Pulse Characterization | <<< | >>> | Feedback |
Optical pulses and regular optical pulse trains can be characterized in various respects:
- The pulse repetition rate is usually measured with a fast photodiode and an electronic spectrum analyzer.
- The pulse duration can be measured with various methods, e.g. with an autocorrelator or a streak camera. Optical sampling techniques can be used when a shorter reference pulse is available.
- The pulse energy may be measured directly or (for pulse trains) calculated from the average power and repetition rate.
- The peak power may be directly measured with a photodiode or calculated from pulse energy, pulse duration and pulse shape.
- The optical center frequency and spectral shape can be obtained with an optical spectrum analyzer.
- The carrier–envelope offset frequency is of special interest in optical metrology, and may be measured with an f−2f interferometer.
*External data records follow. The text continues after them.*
(** The lines that the drivers of the console, the serial port and the disk ask for. *)
Definition boot_irqs (ncpu : Z) : list (Z * Z) := [(IRQ_KBD, 0); (IRQ_COM1, 0); (IRQ_IDE, ncpu - 1)].
Definition irq_setup (ioapicid ncpu : Z) : M intc unit :=
  picinit;; ioapicinit ioapicid;; for_each (fun x => ioapicenable x.1 x.2) (boot_irqs ncpu).

(** How the controller reads an entry. *)
Lemma routes_some f s i cpu : f i = Some cpu -> 0 <= i < 224 -> 0 <= cpu < 256 -> routes f s i ->
  masked s i = false /\ vector s i = T_IRQ0 + i /\ target s i = cpu.
Proof.
  intros Hf Hi Hc Hr. unfold routes in Hr. rewrite Hf in Hr. destruct Hr as [E1 E2]. unfold masked, vector, target. rewrite E1, E2.
  unfold T_IRQ0. rewrite Z.shiftl_mul_pow2, u32_small, Z.shiftr_div_pow2, Z.div_mul, Z.mod_small by lia. split_and!; [|done..].
  apply Z.bits_above_log2; [lia|]. apply Z.le_lt_trans with (Z.log2 511); [apply Z.log2_le_mono; lia|done].
Qed.
Lemma routes_none f s i : f i = None -> 0 <= i < 256 -> routes f s i -> masked s i = true.
Proof.
  intros Hf Hi Hr. unfold routes in Hr. rewrite Hf in Hr. destruct Hr as [E1 _]. unfold masked. rewrite E1, Z.lor_spec. done.
Qed.

Definition demo_intc : intc := MkIntc [] 0 0 {[ REG_VER := 0x170011 ]} [] [].

(** * The local controller *)

(** What a register was set to last. *)
Definition lapic_reg (s : intc) (r : Z) : option Z := snd <$> last (filter (fun w => w.1 = r) (lapic_w s)).
(** Only the writes count. *)
Definition writes (ws : list (Z * Z)) (s s' : intc) : Prop :=
  lapic_w s' = lapic_w s ++ ws /\ io_regs s' = io_regs s /\ ic_out s' = ic_out s /\ ic_mem s' = ic_mem s.
Lemma icr_wait_ends icr k : forall fuel s, (k < fuel)%nat -> Z.land (icr (icr_polls s + k)%nat) DELIVS = 0 ->
  wp (icr_wait icr fuel) (fun _ s' => writes [] s s') s.
Proof.
  induction k as [|k IH]; intros [|fuel] s Hf Hk; try lia; cbn [icr_wait]; wp_steps.
  - rewrite Nat.add_0_r in Hk. rewrite (proj2 (Z.eqb_eq _ _) Hk). apply wp_ret. unfold writes. cbn. by rewrite app_nil_r.
  - destruct (_ =? 0); [apply wp_ret; unfold writes; cbn; by rewrite app_nil_r|].
    eapply wp_mono; [apply IH; [lia|]|].
    + cbn. by replace (S (icr_polls s + k)) with (icr_polls s + S k)%nat by lia.
    + cbn beta. intros [] s' H. exact H.
Qed.
Definition lapicinit_writes (ver : Z) : list (Z * Z) :=
  [(SVR, 0x13F); (TDCR, 0xB); (TIMER, 0x20020); (TICR, 1000000); (LINT0, MASKED); (LINT1, MASKED)] ++
  (if 4 <=? Z.land (Z.shiftr ver 16) 0xFF then [(PCINT, MASKED)] else []) ++
  [(ERROR, 51); (ESR, 0); (ESR, 0); (EOI, 0); (ICRHI, 0); (ICRLO, 0x88500); (TPR, 0)].
Lemma lapicinit_runs lapic ver icr k fuel s : lapic <> 0 -> (k < fuel)%nat -> Z.land (icr (icr_polls s + k)%nat) DELIVS = 0 ->
  wp (lapicinit lapic ver icr fuel) (fun _ s' => writes (lapicinit_writes ver) s s') s.
Proof.
  intros Hl Hf Hk. unfold lapicinit, lapicw. rewrite (proj2 (Z.eqb_neq _ _) Hl). wp_steps.
  assert (Hstep : forall (s1 : intc) ws, writes ws s s1 -> icr_polls s1 = icr_polls s ->
    wp (icr_wait icr fuel) (fun _ s' => wp (modify (add_lapic_w TPR (u32 0))) (fun _ s' => writes (ws ++ [(TPR, 0)]) s s') s') s1).
  { intros s1 ws Hw Hp. eapply wp_mono; [apply (icr_wait_ends icr k); [done|by rewrite Hp]|].
    cbn beta. intros [] s2 (H1 & H2 & H3 & H4). destruct Hw as (W1 & W2 & W3 & W4). apply wp_modify. unfold writes. cbn.
    rewrite H1, app_nil_r, W1, <-app_assoc. split_and!; [done|by rewrite H2|by rewrite H3|by rewrite H4]. }
  unfold lapicinit_writes. destruct (4 <=? _); wp_steps.
  - apply (Hstep _ [(SVR, 0x13F); (TDCR, 0xB); (TIMER, 0x20020); (TICR, 1000000); (LINT0, MASKED); (LINT1, MASKED); (PCINT, MASKED);
      (ERROR, 51); (ESR, 0); (ESR, 0); (EOI, 0); (ICRHI, 0); (ICRLO, 0x88500)]); [|done].
    split_and!; [|reflexivity..]. cbn [lapic_w add_lapic_w]. rewrite <-!app_assoc. reflexivity.
  - apply (Hstep _ [(SVR, 0x13F); (TDCR, 0xB); (TIMER, 0x20020); (TICR, 1000000); (LINT0, MASKED); (LINT1, MASKED);
      (ERROR, 51); (ESR, 0); (ESR, 0); (EOI, 0); (ICRHI, 0); (ICRLO, 0x88500)]); [|done].
    split_and!; [|reflexivity..]. cbn [lapic_w add_lapic_w]. rewrite <-!app_assoc. reflexivity.
Qed.

(** [lapicinit] ends once the command is delivered; the timer then interrupts periodically at the
    vector of the clock, the unit is on, the two lines are masked and no priority is held back. *)
Theorem lapicinit_timer lapic ver icr k fuel s : lapic <> 0 -> (k < fuel)%nat -> Z.land (icr (icr_polls s + k)%nat) DELIVS = 0 ->
  wp (lapicinit lapic ver icr fuel) (fun _ s' => exists t v,
    lapic_reg s' TIMER = Some t /\ t mod 256 = T_IRQ0 + IRQ_TIMER /\ Z.testbit t 16 = false /\ Z.testbit t 17 = true /\
    lapic_reg s' SVR = Some v /\ Z.testbit v 8 = true /\
    lapic_reg s' LINT0 = Some MASKED /\ lapic_reg s' LINT1 = Some MASKED /\ lapic_reg s' TPR = Some 0) s.
Proof.
  intros Hl Hf Hk. eapply wp_mono; [by apply (lapicinit_runs _ _ _ k)|]. cbn beta. intros [] s' (H & _).
  assert (Hr : forall r, is_Some (last (filter (fun w : Z * Z => w.1 = r) (lapicinit_writes ver))) ->
    lapic_reg s' r = snd <$> last (filter (fun w : Z * Z => w.1 = r) (lapicinit_writes ver))).
  { intros r [w Hw]. unfold lapic_reg. rewrite H, filter_app. rewrite Hw.
    apply last_Some in Hw as [l Hw]. rewrite Hw, app_assoc, last_snoc. done. }
  exists 0x20020, 0x13F. rewrite !Hr; unfold lapicinit_writes; destruct (4 <=? _); try (by eexists); split_and!; reflexivity.
Qed.

(** * The other processors *)

(** The messages that start a processor, and the words left for it in low memory: its stack, the entry point and
    the page table in front of the code, and the warm reset vector. *)
Definition start_messages (apicid : Z) : list (Z * Z) :=
  let hi := u32 (Z.shiftl apicid 24) in
  [(ICRHI, hi); (ICRLO, 0xC500); (ICRLO, 0x8500); (ICRHI, hi); (ICRLO, 0x607); (ICRHI, hi); (ICRLO, 0x607)].
Definition start_words (mpenter entrypgdir stack : Z) : list (Z * list Z) :=
  let code := P2V 0x7000 in
  [(code - 4, le_bytes 4 (u32 (stack + KSTACKSIZE))); (code - 8, le_bytes 4 mpenter); (code - 12, le_bytes 4 (V2P entrypgdir));
   (P2V 0x467, le_bytes 2 0); (P2V 0x467 + 2, le_bytes 2 0x700)].

Section started.
Context {X : Type} (kalloc : M X (option Z)) (lapic lapic_id : Z) (entryother : list Z) (mpenter entrypgdir : Z).
Context (started : nat -> nat -> bool) (fuel : nat).
(** [I st x]: the pages [st] have been given out as stacks, at most [limit] of them. *)
Context (Hlapic : lapic <> 0) (limit : nat) (I : list Z -> X -> Prop).
Context (Halloc : forall st x, I st x -> (length st < limit)%nat -> wp kalloc (fun r x' => exists p, r = Some p /\ I (st ++ [p]) x') x).
(** Every processor that is started answers in time. *)
Context (Hstart : forall i, exists n, (n < fuel)%nat /\ started i n = true).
- The chirp can be measured e.g. with frequency-resolved optical gating.
- The timing jitter of a pulse train can be measured with various methods.
- The coherence (e.g. of subsequent pulses) can be characterized e.g. with an interferometer.
There are methods of complete pulse characterization [4], which reveal the electric field versus time or the complex spectrum (including spectral shape and spectral phase) of ultrashort pulses. The most prominent techniques for this purpose are FROG (frequency-resolved optical gating [2]) and SPIDER (spectral interferometry for direct electric-field reconstruction [7], → spectral interferometry). The results can be visualized in various ways, e.g. with graphs of time- or frequency-dependent functions, or with spectrograms.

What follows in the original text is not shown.